I began applying for jobs again, and even picked up a few interview calls within the first couple of days, so Matt and I were optimistic. We still had a small cushion of a few hundred dollars from my previous job and the retroactive UI benefit checks. Sure, we'd hoped to save enough to get a real roof over our heads, but at least we had something to get by on now, and that's what was important.

Then my car broke down.

 

As luck would have it, the turbocharger in my car decided to give out on the freeway on the way to a job interview. Karma dictated that the car would continue to run, albeit screeching in protest, until I got to the interview.
Afterwards, I rushed to the nearest auto body shop I could find and was advised that the car “should make it home,” but not much further than that. The last seven miles of the way back, the car suddenly started making a grinding noise in addition to the high-pitched screaming whine of the shot turbocharger. By the time I arrived at my destination, blue smoke was billowing out of the exhaust pipe. I barely made it.

The car was only four years old and had just 56,000 miles on it. Nothing, but
nothing,
should go wrong with a car that new and with that few miles on it, I ranted to Matt. Why? Why me? Why did everything have to go wrong (again)
now?

Thurman, who fixed up old cars himself, located a new turbocharger and offered to install it, as long as I paid him for labor. The part was very expensive, about $1,200, but still about half the cost the auto body shop wanted to charge. Matt and I had to make a decision between having the car repaired, or using our savings combined with my final paycheck, to try to get the trailer out of impound. We decided to go with the car. Without it, my options for potential work would be severely limited or curtailed completely.

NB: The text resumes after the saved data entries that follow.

(** What holds of the files when [malloc] hands out a cleared block:
    the input file of a parsed command is NULL unless [<] is a token of the line or the file is the
    /dev/null of a background command parsed while the mode is off; the
    same holds of the output file and [>].  "echo hi" yields the
    arguments "echo" and "hi", the flag clear and both files NULL. *)
Theorem processCommand_files_absent (fm : bool) (block : command) :
  cleared block ->
  (forall (line : cstr) (c : command),
     processCommand fm block line = Ok c ->
     (inputFile c <> None ->
      In (lit "<") (tokens line) \/
      (backgroundRun c = true /\ fm = false /\
       inputFile c = Some (lit "/dev/null"))) /\
     (outputFile c <> None ->
      In (lit ">") (tokens line) \/
      (backgroundRun c = true /\ fm = false /\
       outputFile c = Some (lit "/dev/null")))) /\
  (exists c : command,
     processCommand fm block (lit "echo hi") = Ok c /\
     argv (arguments c) = [lit "echo"; lit "hi"] /\
     backgroundRun c = false /\
     inputFile c = None /\
     outputFile c = None).
Proof.
  intros Hclear. split.
  - intros line c H.
    pose proof (processCommand_files _ _ _ _ Hclear H) as [Hi Ho].
    destruct (processCommand_Ok _ _ _ _ H)
      as (lastc & first & rest & c0 & Hlast & Hbg & Htok & _).
    rewrite Htok in Hi, Ho. simpl tail in Hi, Ho.
    rewrite Hbg in Htok.
    split; intros Hsome.
    + destruct (redirection (lit "<") rest) as [f|] eqn:E.
      * left. eapply redirection_in_line; eauto.
      * right. destruct (backgroundRun c), fm; simpl in Hi;
          try congruence; auto.
    + destruct (redirection (lit ">") rest) as [f|] eqn:E.
      * left. eapply redirection_in_line; eauto.
      * right. destruct (backgroundRun c), fm; simpl in Ho;
          try congruence; auto.
  - destruct block as [a i o b]. destruct Hclear as [Hi Ho].
    simpl in Hi, Ho. subst i o.
    destruct fm;
      (eexists; split; [vm_compute; reflexivity|vm_compute; repeat split]).
Qed.

Lemma processCommand_files_absent_witness :
  cleared zero_block /\
  exists c : command,
    processCommand false zero_block (lit "echo hi") = Ok c /\
    argv (arguments c) = [lit "echo"; lit "hi"] /\
    backgroundRun c = false /\
    inputFile c = None /\
    outputFile c = None.
Proof.
  assert (H : cleared zero_block) by (split; reflexivity).
  split; [exact H|].
  exact (proj2 (processCommand_files_absent false zero_block H)).
Defined.

(** C4 fails on the code.  The loop counts the slot index up at every
    turn, also when the turn read a redirection, so the slot of that turn
    stays NULL: for "wc < in.txt -l" the token "-l" lands in slot 2
    behind a NULL in slot 1, and the argument vector every reader sees
    ends before it.  The claim asks for "wc" followed by "-l". *)
Lemma processCommand_argument_gap :
  exists c : command,
    processCommand false zero_block (lit "wc < in.txt -l") = Ok c /\
    take 3 (arguments c) = [Some (lit "wc"); None; Some (lit "-l")] /\
    argv (arguments c) = [lit "wc"] /\
    inputFile c = Some (lit "in.txt") /\
    plain_tokens (tokens (lit "wc < in.txt -l")) = [lit "wc"; lit "-l"].
Proof. eexists. vm_compute. repeat split. Qed.

(** C3 fails on the code.  [processCommand] never sets the two file
    pointers of the block [malloc] returned before it reads them: with
    a pointer left in the block where [inputFile] lies, "sleep 5 &"
    parsed while the mode is off keeps that pointer although the line
    has no [<], where the claim asks for /dev/null. *)
Lemma processCommand_stale_file_background :
  exists c : command,
    processCommand false (stale_block (lit "stale.txt")) (lit "sleep 5 &")
      = Ok c /\
    backgroundRun c = true /\
    argv (arguments c) = [lit "sleep"; lit "5"] /\
    redirection (lit "<") (tail (tokens (lit "sleep 5 "))) = None /\
    inputFile c = Some (lit "stale.txt") /\
    outputFile c = Some (lit "/dev/null").
Proof. eexists. vm_compute. repeat split. Qed.

(** C5 fails on the code, by the same missing initialisation: with a
    pointer left in the block where [inputFile] lies, "echo hi" returns
    a command with that pointer as its input file, although no [<] is
    in the line and the command is not in the background.  The claim
    asks for the file to be absent. *)
Lemma processCommand_stale_file_foreground :
  exists c : command,
    processCommand false (stale_block (lit "stale.txt")) (lit "echo hi")
      = Ok c /\
    backgroundRun c = false /\
    argv (arguments c) = [lit "echo"; lit "hi"] /\
    tokens (lit "echo hi") = [lit "echo"; lit "hi"] /\
    inputFile c = Some (lit "stale.txt").
Proof. eexists. vm_compute. repeat split. Qed.

End ParserClaims.

Section ArgumentFacts.
Import Parser.

Local Open Scope nat_scope.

Our cushion vanished practically overnight, and we were back to basic barebones.

We only managed to get by because my readers, vastly concerned for our welfare, took it upon themselves to donate nearly $300 to us via Matt's PayPal account on Homeless Tales. I had turned down offers of assistance for so long. I didn't want to be accused of sponging off anybody or e-panhandling. I cried at night, as Matt wrapped his arms around me and encouraged me to just let people help me, already, for once.

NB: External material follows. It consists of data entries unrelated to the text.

Lemma add_featureless_kinds_Done n : ∀ start s,
  sampler_contract →
  (0 ≤ empty_group_count_ s < 2 ^ 32)%Z →
  bijection (cross_cat_ s) →
  aligned s →
  ∃ s', for_each (seq start n) (fun _ => add_featureless_kind) s = Done tt s'
    ∧ bijection (cross_cat_ s')
    ∧ aligned s'
    ∧ featureless_kind_count (cross_cat_ s') =
        n + featureless_kind_count (cross_cat_ s)
    ∧ length (kinds (cross_cat_ s')) = n + length (kinds (cross_cat_ s))
    ∧ same_partition (cross_cat_ s) (cross_cat_ s')
    ∧ same_frame s s'.
Proof.
  induction n as [|n IH]; intros start s Hsampler Hegc Hbij Hal.
  - exists s. simpl. split_and!; first [done | apply same_frame_refl].
  - simpl. unfold bind.
    rewrite add_featureless_kind_Done; [done..|].
    destruct (IH (S start) (added s)) as (s' & Hrun & Hb & Ha & Hcount & Hlen & Hpart & Hfr);
      try done.
    { by apply added_bijection. }
    { by apply added_aligned. }
    assert (length (kinds (cross_cat_ (added s))) =
            S (length (kinds (cross_cat_ s)))) as Hlen'.
    { destruct (added_kinds s) as (kind & -> & _).
      rewrite length_app. simpl. lia. }
    exists s'. split_and!;
      first [ done
            | by rewrite Hcount added_count; lia
            | by rewrite Hlen Hlen'; lia
            | by eapply same_partition_trans; [apply added_partition|]
            | by eapply same_frame_trans; [apply added_frame|] ].
Qed.

(** ** Reservoir maintenance *)

Lemma int_loop_start (size : nat) :
  (Z.of_nat size < 2 ^ 31)%Z →
  Z.to_nat (int_of_size_t ((Z.of_nat size - 1) mod 2 ^ 64) + 1) = size.
Proof.
  intros Hsize. unfold int_of_size_t. destruct size as [|size].
  - done.
  - rewrite (Z.mod_small (Z.of_nat (S size) - 1)); [lia|].
    rewrite Z.mod_small; lia.
Qed.

Lemma featureless_kind_count_zero cc :
  (∀ i k, kinds cc !! i = Some k → featureids k ≠ ∅) →
  featureless_kind_count cc = 0.
Proof.
  intros Hall. unfold featureless_kind_count.
  destruct (filter _ (kinds cc)) as [|k l] eqn:Hfilter; [done|].
  assert (k ∈ filter (fun kind => featureids kind = ∅) (kinds cc)) as Hk
    by (rewrite Hfilter; left).
  apply list_elem_of_filter in Hk as [Hempty Hk].
  apply list_elem_of_lookup in Hk as [i Hi]. by apply Hall in Hi.
Qed.

Lemma init_featureless_kinds_Done n s :
  sampler_contract →
  well_formed s →
  ∃ s', init_featureless_kinds n s = Done tt s'
    ∧ bijection (cross_cat_ s')
    ∧ aligned s'
    ∧ featureless_kind_count (cross_cat_ s') = n
    ∧ length (kinds (cross_cat_ s')) ≤ n + length (kinds (cross_cat_ s))
    ∧ same_partition (cross_cat_ s) (cross_cat_ s')
    ∧ same_frame s s'.
Proof.
  intros Hsampler [Hbij Hal Hsize Hegc].
  unfold init_featureless_kinds. unfold bind at 1. unfold gets at 1.
  rewrite int_loop_start; [done|].
  destruct (remove_featureless_from_Done (length (kinds (cross_cat_ s))) s)
    as (s1 & Hrun1 & Hb1 & Ha1 & Hall1 & Hpart1 & Hlen1 & Hfr1 & Hrng1);
    try done.
  { intros i k Hi Hk. apply lookup_lt_Some in Hk. lia. }
  rewrite (bind_Done _ _ _ _ _ Hrun1).
  assert (empty_group_count_ s1 = empty_group_count_ s) as Hegc1.
  { destruct Hfr1 as (Hset & _). by injection Hset. }
  destruct (add_featureless_kinds_Done n 0 s1)
    as (s2 & Hrun2 & Hb2 & Ha2 & Hcount2 & Hlen2 & Hpart2 & Hfr2);
    try done.
  { by rewrite Hegc1. }
  rewrite (bind_Done _ _ _ _ _ Hrun2).
  unfold bind at 1. unfold update_splitter at 1, modify at 1.
  rewrite (bind_Done _ _ _ tt _ (cross_cat_validate_Done _ _)); [done|].
  rewrite assignments_validate_Done; [by destruct Ha2|].
  eexists. split; [done|]. split_and!.
  - done.
  - done.
  - change (featureless_kind_count (cross_cat_ s2) = n).
    rewrite Hcount2 featureless_kind_count_zero; [done|lia].
  - simpl. lia.
  - by eapply same_partition_trans.
  - eapply same_frame_trans; [done|]. eapply same_frame_trans; [done|].
    by repeat split.
Qed.

(** ** Applying the proposed moves *)

Lemma omap_cons_Some {A B} (f : A → option B) x y l :
  f x = Some y → omap f (x :: l) = y :: omap f l.
Proof. intros Hx. change (omap f (x :: l)) with
  (match f x with Some y => y :: omap f l | None => omap f l end). by rewrite Hx. Qed.

Lemma apply_moves_from old new n : ∀ a acc s,
  a + n ≤ length old →
  a + n ≤ length new →
  for_fold (seq a n) (move_if_changed old new) acc s =
    (for_each
       (omap (fun f => pair f <$> new !! f)
             (filter (fun f => new !! f ≠ old !! f) (seq a n)))
       call_move >>
     ret (acc + length (filter (fun f => new !! f ≠ old !! f) (seq a n)))) s.
Proof.
  induction n as [|n IH]; intros a acc s Hold Hnew.
  - simpl. unfold bind, ret. by rewrite Nat.add_0_r.
  - assert (is_Some (old !! a)) as [o Ho] by (apply lookup_lt_is_Some; lia).
    assert (is_Some (new !! a)) as [nw Hnw] by (apply lookup_lt_is_Some; lia).
    simpl. unfold bind at 1. unfold move_if_changed at 1.
    rewrite Ho Hnw. unfold bind at 1. unfold in_bounds at 1.
    unfold bind at 1. unfold in_bounds at 1.
    destruct (decide (nw ≠ o)) as [Hne|Heq].
    + rewrite filter_cons_True; [congruence|].
      rewrite (omap_cons_Some _ a (a, nw)); [by rewrite Hnw|].
      change (for_each ((a, nw) :: ?l) call_move)
        with (call_move (a, nw) >> for_each l call_move).
      unfold bind at 1. unfold bind at 1. unfold bind at 1.
      unfold call_move at 1. simpl.
      destruct (move_feature_to_kind a nw s) as [[] s1|msg s1|s1]; try done.
      unfold ret at 1. rewrite IH; [lia..|].
      unfold bind.
      replace (S acc + length (filter (fun f => new !! f ≠ old !! f) (seq (S a) n)))
        with (acc + S (length
          (filter (fun f => new !! f ≠ old !! f) (seq (S a) n)))) by lia.
      done.
    + apply dec_stable in Heq as ->.
      rewrite filter_cons_False; [intros Hc; apply Hc; congruence|].
      unfold ret at 1. rewrite IH; [lia..|]. done.
Qed.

“You're strong and you're beautiful, but we need help right now and your readers
want
to do this for you. They're writing in to you every day
insisting
that you let them help you. So just learn that this is the moment to accept their help, and say ‘Thank you.'”

“Fine. But I'm still not putting a donation button up on my site.”

The $300 paid for nearly a month's rent at the ranch. I was so grateful, but I couldn't wait to get back to work so that I didn't have to feel like a mooch.